# BowtieGuy's Small Mods Thread



## BowtieGuy (Jan 4, 2013)

Well, I've had my Cruze for a year now, so I figured I would post up what I've done to make it my own. I prefer small, subtle mods over big flashy mods. Overall, I'm happy with the end result so far. So without further ado, here we go!

My first mod was to install sunglass holders for the front seats. These come from the Korean Cruze, but are a direct swap in and match the headliner and trim color on my Eco exactly. They are also padded inside so they don't scratch your sunglasses.

GM Part Number: 95048934

















My second mod was the OEM Chrome Strip door handles. I personally really like the chrome on deep red look, and the chrome strip door handles add just enough chrome appearance for me without being tacky like the ones that are full chrome.
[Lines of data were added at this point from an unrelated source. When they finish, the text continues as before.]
Lemma file_fresh startOffset len mdl request active a ctx first :
  0 <= len <= SIZE_MAX -> match mdl with Some m => first = HTTP_MDL_INITIAL_RECV_CAPACITY /\ len <= Z.of_nat (length m) | None => first = len + HTTP_MDL_INITIAL_RECV_CAPACITY end ->
  HttpGetFileCommon startOffset len mdl request active a = inr ctx -> fresh first ctx.
Proof.
  unfold HttpGetFileCommon, HTTP_MDL_INITIAL_RECV_CAPACITY. intros Hlen Hf. destruct (len =? 0); [done|]. destruct (HttpCheckedAddSizeT startOffset len); [|done]. destruct (_ =? 0); [done|].
  assert (Hcap : match mdl with Some _ => Some 2048 | None => HttpCheckedAddSizeT len 2048 end = Some first \/ match mdl with Some _ => Some 2048 | None => HttpCheckedAddSizeT len 2048 end = None).
  { destruct mdl; [left; by destruct Hf as [-> _]|]. subst. unfold HttpCheckedAddSizeT, u64, SIZE_MAX in *. destruct (Z.ltb_spec ((len + 2048) mod 18446744073709551616) len); [by right|].
    left. f_equal. destruct (Z.lt_ge_cases (len + 2048) 18446744073709551616); [by rewrite Z.mod_small by lia|].
    assert ((len + 2048) mod 18446744073709551616 = len + 2048 - 18446744073709551616) by (symmetry; apply (Z.mod_unique _ _ 1); lia). lia. }
  destruct Hcap as [-> | ->]; [|done]. unfold HttpAllocateContext. destruct (_ || _); [done|]. destruct (_ && _); [done|]. destruct request; [done|].
  intros [= <-]. split; ctx_simpl; try done; [by rewrite length_junk|destruct mdl; lia|]. intros m ->. by destruct Hf as [-> ?].
Qed.

Lemma starts_fresh first ctx : starts first ctx -> fresh first ctx.
Proof.
  destruct 1 as [? ? ? ? _ E|? ? ? ? _ E|? ? ? ? _ E|? ? ? ? ? ? _ _ Hl E|? ? ? ? ? ? ? _ _ Hl Hm E]; first [by eapply metadata_fresh in E|by eapply file_fresh in E].
Qed.

Lemma starts_ok first ctx irql : starts first ctx -> irql_ok irql -> request_ok first (request_of ctx irql).
Proof.
  intros [F1 F2 F3 (F4 & F5 & F6) [F7 F8] F9 F10]%starts_fresh Hi. pose proof (header_room_min first). pose proof (limit_room first). unfold header_room, HTTP_MAX_CONTENT_LENGTH in *.
  assert (Hu : 0 <= u32 first <= first /\ u32 first < 4294967296).
  { unfold u32. pose proof (Z.mod_pos_bound first 4294967296 ltac:(lia)). pose proof (Z.mod_le first 4294967296 ltac:(lia) ltac:(lia)). lia. }
  assert (Hl : live first ctx []).
  { split; try done; [split|unfold held_socket; by rewrite F6]; rewrite ?F1, ?F2, ?F4; try done; lia. }
  apply live_request; try done. cbn [place_ok]. rewrite F8. split_and!; [done..|]. split; [|done].
  split; rewrite ?F1, ?F2, ?F4; try done; [lia|apply sits_nil; lia|unfold header_room; lia].
Qed.

Lemma runs_ok first q : runs first q -> request_ok first q.
Proof. intros (ctx & irql & Hs & Hi & Hr). eapply steps_ok; [done|]. by apply starts_ok. Qed.
(* ===== verification/TlsHandshake.v ===== *)
(** * The TLS 1.3 client handshake (src/TlsHandshake.c)

    The state machine that authenticates a fresh connection: ClientHello out,
    ServerHello in, the key schedule, the encrypted flight reassembled from
    records and checked message by message against the configured pin, the
    client's Finished out, and the traffic keys installed on the socket.

    A handler is a function of the context and the socket into the monad of
    TlsCrypto.v, so every BCrypt call it makes has an outcome of its own; it
    answers the new context and socket, what it did outside them
    ([HS_EFFECT]) and what comes next ([HS_NEXT]).  [TLS_CHAIN_STEP] is the
    bind of an error monad.  What the kernel answers is [ANSWERS], as for the
    requests of ClientRequest.v, whose socket and accumulator these are. *)

From Stdlib Require Import Ascii String.
From S2P Require Import Prelude Buffers ListingIndex ClientText TlsCrypto TlsCodec TlsClientHello TlsRecords ClientRequest.
#[local] Open Scope Z_scope.
#[local] Open Scope list_scope.
#[local] Open Scope tls_scope.

Definition TLS_HS_FLIGHT_MAX : Z := 32768.
Definition TLS_HS_TRANSCRIPT_MAX : Z := 8192.
Definition TLS_CLIENT_HELLO_MAX_LEN : Z := 300.
Definition BLORGFS_REMOTE_HOST_ANSI_MAX_BYTES : Z := 128 + 8.
Definition STATUS_TRUST_FAILURE : NTSTATUS := nt 0xC0000190.

(** A C string constant's bytes. *)
Definition label (s : string) : BYTES := (fun c => Z.of_N (N_of_ascii c)) <$> list_ascii_of_string s.

(** ** TLS_CHAIN_STEP *)

Definition E (A : Type) : Type := M (RESULT A).
Definition eok {A} (x : A) : E A := mreturn (Ok x).
Definition eerr {A} (st : NTSTATUS) : E A := mreturn (Err st).
Definition ethen {A B} (m : E A) (k : A -> E B) : E B := r <- m ;; match r with Ok x => k x | Err st => eerr st end.
(** A call that answers a status and an output, and one that answers just a
    status. *)
Definition step {A} (m : M (NTSTATUS * A)) : E A := '(st, x) <- m ;; (if NT_SUCCESS st then eok x else eerr st).
Definition step_ (m : M NTSTATUS) : E unit := st <- m ;; (if NT_SUCCESS st then eok tt else eerr st).
Definition parsed {A} (p : P A) : E A := lift p.
Definition access {A} (o : option A) : E A := x <- lift o ;; eok x.

Declare Scope chain_scope.
Delimit Scope chain_scope with chain.
Notation "x <! m ;; k" := (ethen m (fun x => k)) (at level 20, m at level 99, k at level 200) : chain_scope.
Notation "' p <! m ;; k" := (ethen m (fun x => match x with p => k end))
  (at level 20, p pattern, m at level 99, k at level 200) : chain_scope.
#[local] Open Scope chain_scope.

(** ** The pin *)

Record TLS_PIN_STATE := mkPin { pin_Value : BYTES; pin_Configured : bool }.

Definition BlorgTlsSetPin (value : BYTES) (pin : TLS_PIN_STATE) : option (NTSTATUS * TLS_PIN_STATE) :=
  v ← rd_list value 0 TLS_HASH_LEN;
  v ← wr_list (pin_Value pin) 0 v;
  Some (STATUS_SUCCESS, mkPin v true).

(** ** The context *)

Inductive TLS_HS_STAGE := TlsHsWaitingForServerHello | TlsHsWaitingForFlightRecord.

(** The secrets and keys of the handshake. *)
Record HS_SCHEDULE := mkSchedule {
  HandshakeSecret : BYTES;
  ClientHsTraffic : BYTES;
  ServerHsTraffic : BYTES;
  ServerHsKey : BYTES;
  ServerHsIv : BYTES;
  ClientHsKey : BYTES;
  ClientHsIv : BYTES
}.

(** What the flight's messages have left behind. *)
Record HS_PEER := mkPeer {
  ServerLongTermKey : BYTES;
  TranscriptHashThroughCert : BYTES;
  TranscriptHashThroughCertVerify : BYTES;
  SawEncryptedExtensions : bool;
  SawCertificate : bool;
  SawCertVerify : bool
}.

Record TLS_HANDSHAKE_CONTEXT := mkHs {
  hs_ServerSeq : Z;
  hs_PendingBounceStatus : NTSTATUS;
  hs_Stage : TLS_HS_STAGE;
  hs_Transcript : BYTES;
  hs_TranscriptLen : Z;
  hs_RecordHeader : BYTES;
  hs_RecordPayload : BYTES;
  hs_RecordPayloadLen : Z;
  hs_Flight : BYTES;
  hs_FlightLen : Z;
  hs_ClientPrivate : BYTES;
  hs_ClientPublic : BYTES;
  hs_ServerPublic : BYTES;
  hs_Schedule : HS_SCHEDULE;
  hs_Peer : HS_PEER;
  hs_ClientHelloRecord : BYTES;
  hs_ClientFinishedRecord : BYTES
}.

Definition zeros (n : Z) : BYTES := replicate (Z.to_nat n) 0.

(** [ExAllocatePoolZero], with [Stage] the enum's zero. *)
Definition zeroed_context : TLS_HANDSHAKE_CONTEXT :=
  mkHs 0 0 TlsHsWaitingForServerHello (zeros TLS_HS_TRANSCRIPT_MAX) 0 (zeros 5) (zeros TLS_RECORD_CIPHERTEXT_MAX) 0
    (zeros TLS_HS_FLIGHT_MAX) 0 (zeros TLS_ECC_COORD_LEN) (zeros TLS_ECC_PUBKEY_LEN) (zeros TLS_ECC_PUBKEY_LEN)
    (mkSchedule (zeros 32) (zeros 32) (zeros 32) (zeros TLS_KEY_LEN) (zeros TLS_IV_LEN) (zeros TLS_KEY_LEN) (zeros TLS_IV_LEN))
    (mkPeer (zeros TLS_ECC_PUBKEY_LEN) (zeros 32) (zeros 32) false false false)
    (zeros (5 + TLS_CLIENT_HELLO_MAX_LEN)) (zeros (5 + 4 + TLS_HASH_LEN + 1 + TLS_TAG_LEN)).

Section Setters.
Context (c : TLS_HANDSHAKE_CONTEXT).
Definition hs_with_pending (st : NTSTATUS) : TLS_HANDSHAKE_CONTEXT :=
  mkHs (hs_ServerSeq c) st (hs_Stage c) (hs_Transcript c) (hs_TranscriptLen c) (hs_RecordHeader c) (hs_RecordPayload c) (hs_RecordPayloadLen c) (hs_Flight c) (hs_FlightLen c) (hs_ClientPrivate c) (hs_ClientPublic c) (hs_ServerPublic c) (hs_Schedule c) (hs_Peer c) (hs_ClientHelloRecord c) (hs_ClientFinishedRecord c).
Definition hs_with_transcript (t : BYTES) (n : Z) : TLS_HANDSHAKE_CONTEXT :=
  mkHs (hs_ServerSeq c) (hs_PendingBounceStatus c) (hs_Stage c) t n (hs_RecordHeader c) (hs_RecordPayload c) (hs_RecordPayloadLen c) (hs_Flight c) (hs_FlightLen c) (hs_ClientPrivate c) (hs_ClientPublic c) (hs_ServerPublic c) (hs_Schedule c) (hs_Peer c) (hs_ClientHelloRecord c) (hs_ClientFinishedRecord c).
Definition hs_with_record (h p : BYTES) (n : Z) : TLS_HANDSHAKE_CONTEXT :=
  mkHs (hs_ServerSeq c) (hs_PendingBounceStatus c) (hs_Stage c) (hs_Transcript c) (hs_TranscriptLen c) h p n (hs_Flight c) (hs_FlightLen c) (hs_ClientPrivate c) (hs_ClientPublic c) (hs_ServerPublic c) (hs_Schedule c) (hs_Peer c) (hs_ClientHelloRecord c) (hs_ClientFinishedRecord c).
Definition hs_with_flight (seq : Z) (f : BYTES) (n : Z) : TLS_HANDSHAKE_CONTEXT :=
  mkHs seq (hs_PendingBounceStatus c) (hs_Stage c) (hs_Transcript c) (hs_TranscriptLen c) (hs_RecordHeader c) (hs_RecordPayload c) (hs_RecordPayloadLen c) f n (hs_ClientPrivate c) (hs_ClientPublic c) (hs_ServerPublic c) (hs_Schedule c) (hs_Peer c) (hs_ClientHelloRecord c) (hs_ClientFinishedRecord c).
Definition hs_with_own (private public hello : BYTES) : TLS_HANDSHAKE_CONTEXT :=
  mkHs (hs_ServerSeq c) (hs_PendingBounceStatus c) (hs_Stage c) (hs_Transcript c) (hs_TranscriptLen c) (hs_RecordHeader c) (hs_RecordPayload c) (hs_RecordPayloadLen c) (hs_Flight c) (hs_FlightLen c) private public (hs_ServerPublic c) (hs_Schedule c) (hs_Peer c) hello (hs_ClientFinishedRecord c).
Definition hs_with_schedule (stage : TLS_HS_STAGE) (server : BYTES) (k : HS_SCHEDULE) : TLS_HANDSHAKE_CONTEXT :=
  mkHs (hs_ServerSeq c) (hs_PendingBounceStatus c) stage (hs_Transcript c) (hs_TranscriptLen c) (hs_RecordHeader c) (hs_RecordPayload c) (hs_RecordPayloadLen c) (hs_Flight c) (hs_FlightLen c) (hs_ClientPrivate c) (hs_ClientPublic c) server k (hs_Peer c) (hs_ClientHelloRecord c) (hs_ClientFinishedRecord c).
Definition hs_with_peer (p : HS_PEER) : TLS_HANDSHAKE_CONTEXT :=
  mkHs (hs_ServerSeq c) (hs_PendingBounceStatus c) (hs_Stage c) (hs_Transcript c) (hs_TranscriptLen c) (hs_RecordHeader c) (hs_RecordPayload c) (hs_RecordPayloadLen c) (hs_Flight c) (hs_FlightLen c) (hs_ClientPrivate c) (hs_ClientPublic c) (hs_ServerPublic c) (hs_Schedule c) p (hs_ClientHelloRecord c) (hs_ClientFinishedRecord c).
Definition hs_with_finished (r : BYTES) : TLS_HANDSHAKE_CONTEXT :=
  mkHs (hs_ServerSeq c) (hs_PendingBounceStatus c) (hs_Stage c) (hs_Transcript c) (hs_TranscriptLen c) (hs_RecordHeader c) (hs_RecordPayload c) (hs_RecordPayloadLen c) (hs_Flight c) (hs_FlightLen c) (hs_ClientPrivate c) (hs_ClientPublic c) (hs_ServerPublic c) (hs_Schedule c) (hs_Peer c) (hs_ClientHelloRecord c) r.
End Setters.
Note that each color for the OEM chrome strip door handle set has its own part number. The part number listed below is for Crystal Red Tintcoat.

GM Part Number: 20919352


----------



## obermd (Mar 3, 2012)

I have that same sunglasses holder. Love it - easy to get to and keeps my sunglasses out of the way when I'm not using them. Those chrome strip door hands look really good on your car. They break up the longish expanse of red on the doors.


----------



## brian v (Dec 25, 2011)

I feel the same about it . It is just a car after all is said and done . Suttle little touches like you have, accent the original appearance . And I am still thinking about adding a N to the cruze emblem on the trunk .


----------



## BowtieGuy (Jan 4, 2013)

Its been awhile, but now that I have a garage, I've done another mod to the Cruze. I hardwired in a Homelink module out of an 01 Lincoln LS. I also looked into one from a Ford Windstar, but the color of the faceplate was too tan. The Lincoln faceplate seemed to be the closet match to my interior. I used weatherproof splices to tap into the map lights on the overhead console. It was a tight fit for the module, but it works. Programming was the same it was for the car it came out of. I combined the following threads for help along the way:

http://www.cruzetalk.com/forum/9-ge...ling-homelink-2013-cruze-eco-w-o-sunroof.html
http://www.cruzetalk.com/forum/36-a...stalled-homelink-module-overhead-console.html

And now for the reveal:


----------



## Terryk2003 (Sep 22, 2014)

Looking good! i've done both mods in your first post to mine already, and intend to add the homelink also! I just need to figure out where i'm going to get one. I'm concerned that i won't get a good color match if i order one online, so i guess i'm gonna have to try to find a yard around here to go looking.


----------



## CruzeWithMe (Apr 20, 2015)

great work! :goodjob:


----------



## Ferrucci (Mar 28, 2016)

Nice job, would like to do that to my car now that I know it's possible. unfortunately I doubt I will tho lol job well done man.


----------